Hong Kong Milk Tea is a magical, highly caffeinated, wonderfully smooth morning drink that I had for the first time in its true glory on our trip to Hong Kong.
Always served piping hot and perfectly sweetened, it has just the right amounts of evaporated milk and sweetened condensed milk.
It gives you a jolt without any unpleasant buzz (speaking from my own experience anyway), and a blend of teas makes for a wonderfully strong and fragrant cuppa. It went well with everything from a plate of Hainanese chicken at a hole-in-the-wall lunch joint to a Portuguese custard tart, to a custard bun eaten on the street.

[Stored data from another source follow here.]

(** * bio_pro: the publication renderer of js/main.js

    A shallow embedding of the client-side script of the CV site and the
    properties its specification states about it.

    - JavaScript strings are sequences of UTF-16 code units; a code unit is
      a number ([N]), a string a list of them.
    - The page is a record of the elements the script reaches by id or by
      selector; the script never creates or removes these anchors, and the
      host page is taken to provide them ([byId] never returns null).
    - Functions that touch the page are state transformers that may end by
      a thrown exception (the state reached so far is kept).
    - The parsed publications document follows the schema of the data
      file: three optional arrays of records and an optional timestamp.
    - Assigning to a property of an element stores the assigned string. *)

From Stdlib Require Import List NArith ZArith Bool Ascii String Lia.
From Stdlib Require Import DecimalString DecimalPos DecimalZ.
Import ListNotations.

Set Warnings "-register-all".

(* ================================================================== *)
(** ** Strings *)

Module Str.

Definition codeunit := N.
Definition jsstring := list codeunit.

(** A literal of the script, as code units. *)
Definition lit (s : string) : jsstring :=
  map N_of_ascii (list_ascii_of_string s).

Fixpoint eqb (a b : jsstring) : bool :=
  match a, b with
  | [], [] => true
  | x :: a', y :: b' => N.eqb x y && eqb a' b'
  | _, _ => false
  end.

(** [s.replaceAll(pat, rep)] for a search string [pat] of one code unit
    and a replacement without [$] patterns, which is how every call in
    main.js uses it. *)
Fixpoint replaceAll (pat : codeunit) (rep : jsstring) (s : jsstring) : jsstring :=
  match s with
  | [] => []
  | c :: s' => if N.eqb c pat then rep ++ replaceAll pat rep s'
               else c :: replaceAll pat rep s'
  end.

(** [s.replace(pat, rep)]: only the first occurrence is replaced. *)
Fixpoint replace (pat : codeunit) (rep : jsstring) (s : jsstring) : jsstring :=
  match s with
  | [] => []
  | c :: s' => if N.eqb c pat then rep ++ s'
               else c :: replace pat rep s'
  end.

(** [String(n)] for an integer. *)
Definition of_Z (z : Z) : jsstring :=
  lit (NilZero.string_of_int (Z.to_int z)).

End Str.
Import Str.

(** The reserved characters. *)
Definition AMP : codeunit := 38%N.    (* ampersand *)
Definition LT : codeunit := 60%N.     (* less-than sign *)
Definition GT : codeunit := 62%N.     (* greater-than sign *)
Definition QUOT : codeunit := 34%N.   (* double quote *)
Definition APOS : codeunit := 39%N.   (* apostrophe *)

(* ================================================================== *)
(** ** escapeHtml (main.js, lines 10-17) *)

(** The argument is a string in every call, so [String(str)] is [str]. *)
Definition escapeHtml (str : jsstring) : jsstring :=
  replaceAll APOS (lit "&#39;")
    (replaceAll QUOT (lit "&quot;")
      (replaceAll GT (lit "&gt;")
        (replaceAll LT (lit "&lt;")
          (replaceAll AMP (lit "&amp;") str)))).

(** What one code unit becomes. *)
Definition escapeUnit (c : codeunit) : jsstring :=
  if N.eqb c AMP then lit "&amp;"
  else if N.eqb c LT then lit "&lt;"
  else if N.eqb c GT then lit "&gt;"
  else if N.eqb c QUOT then lit "&quot;"
  else if N.eqb c APOS then lit "&#39;"
  else [c].

(** The five character references [escapeHtml] writes, without the
    leading ampersand. *)
Definition references : list (jsstring * codeunit) :=
  [ (lit "amp;", AMP); (lit "lt;", LT); (lit "gt;", GT);
    (lit "quot;", QUOT); (lit "#39;", APOS) ].

Fixpoint isPrefix (p s : jsstring) : bool :=
  match p, s with
  | [], _ => true
  | a :: p', b :: s' => N.eqb a b && isPrefix p' s'
  | _ :: _, [] => false
  end.

(** A markup-significant character in text or in a quoted attribute. *)
Definition isMarkupChar (c : codeunit) : bool :=
  N.eqb c LT || N.eqb c GT || N.eqb c QUOT || N.eqb c APOS.

(** Every ampersand of [s] starts one of the five references. *)
Fixpoint ampersandsEscaped (s : jsstring) : bool :=
  match s with
  | [] => true
  | c :: s' =>
      (if N.eqb c AMP
       then existsb (fun r => isPrefix (fst r) s') references
       else true) && ampersandsEscaped s'
  end.

Definition noMarkupChars (s : jsstring) : bool :=
  forallb (fun c => negb (isMarkupChar c)) s.

(* ================================================================== *)
(** ** The document tree *)

Definition attribute := (jsstring * jsstring)%type.

(** A node of the page: text, an element, or the nodes of a markup string
    that falls outside the part of HTML parsing modelled below. *)
Inductive node : Type :=
| Text (data : jsstring)
| Unparsed (markup : jsstring)
| Element (localName : jsstring) (attributes : list attribute)
          (childNodes : list node).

Developing This Hong Kong Milk Tea Recipe
I spent a lot of time on this recipe, watching videos online and thinking back to the many cups of Hong Kong Milk Tea I enjoyed on our short trip there. There are many methods for brewing out there, and notably, there’s pantyhose involved.
(In our case, some pretty old, never-opened and “slightly imperfect” discount panty-hose from the 1990s that I found in my mom’s closet.)
There’s also tea “pulling” (pouring the tea from one container to another repeatedly), and many thoughts on optimal temperatures and brewing times. I’ve sifted through all the information out there to create what I think is the perfect, no-fuss cup of Hong Kong milk tea.
What Kind of Tea Should You Use?
First there’s the tea blend: many purveyors of great Hong Kong Milk Tea closely guard the blend of teas they use, but it’s always a blend! So when in
Rome Hong Kong…
Ceylon is the undisputed common thread across Hong Kong Milk Tea recipes. I used a Ceylon Orange Pekoe that we had in the pantry. From there, I did a little experimenting with my mother’s stash of tea to see what kind of flavors they each yielded, and I was surprised to find that the humble Lipton black tea bag, also made from Orange Pekoe, did a great job at cutting costs AND packing the right flavor.
My parents have actually been to tea farms in China, and apparently, Lipton buys up their “tea dust” or “tea fannings,” i.e. the crushed remnants from the production of the more expensive loose leaf tea. So in a weird way, you might be getting some quality stuff! To round out my tea blend, I threw in some Earl Gray for another citrusy, robust layer of flavor.
From there, there’s the pesky question of tea ratios. I did a lot of tearing open of tea bags, and here are a couple of helpful tips for formulating the right Hong Kong Milk Tea blend:
- 6 cups of water boils down to about 4 1/2 cups of tea, or about 4 servings
- 2 standard tea bags equals about 1 tablespoon.
It’s surprising just how much tea you need to make an authentic cup of Hong Kong Milk tea, as it is traditionally so strong. I watched countless Hong Kong Milk Tea vendors on YouTube scooping huge cups of tea to make just one large pot!
To maximize your tea, you can get another small pot of tea out of the first batch of tea after you’ve boiled it. It will be slightly less flavorful but will be good for drinking black and perhaps not diluted with milk.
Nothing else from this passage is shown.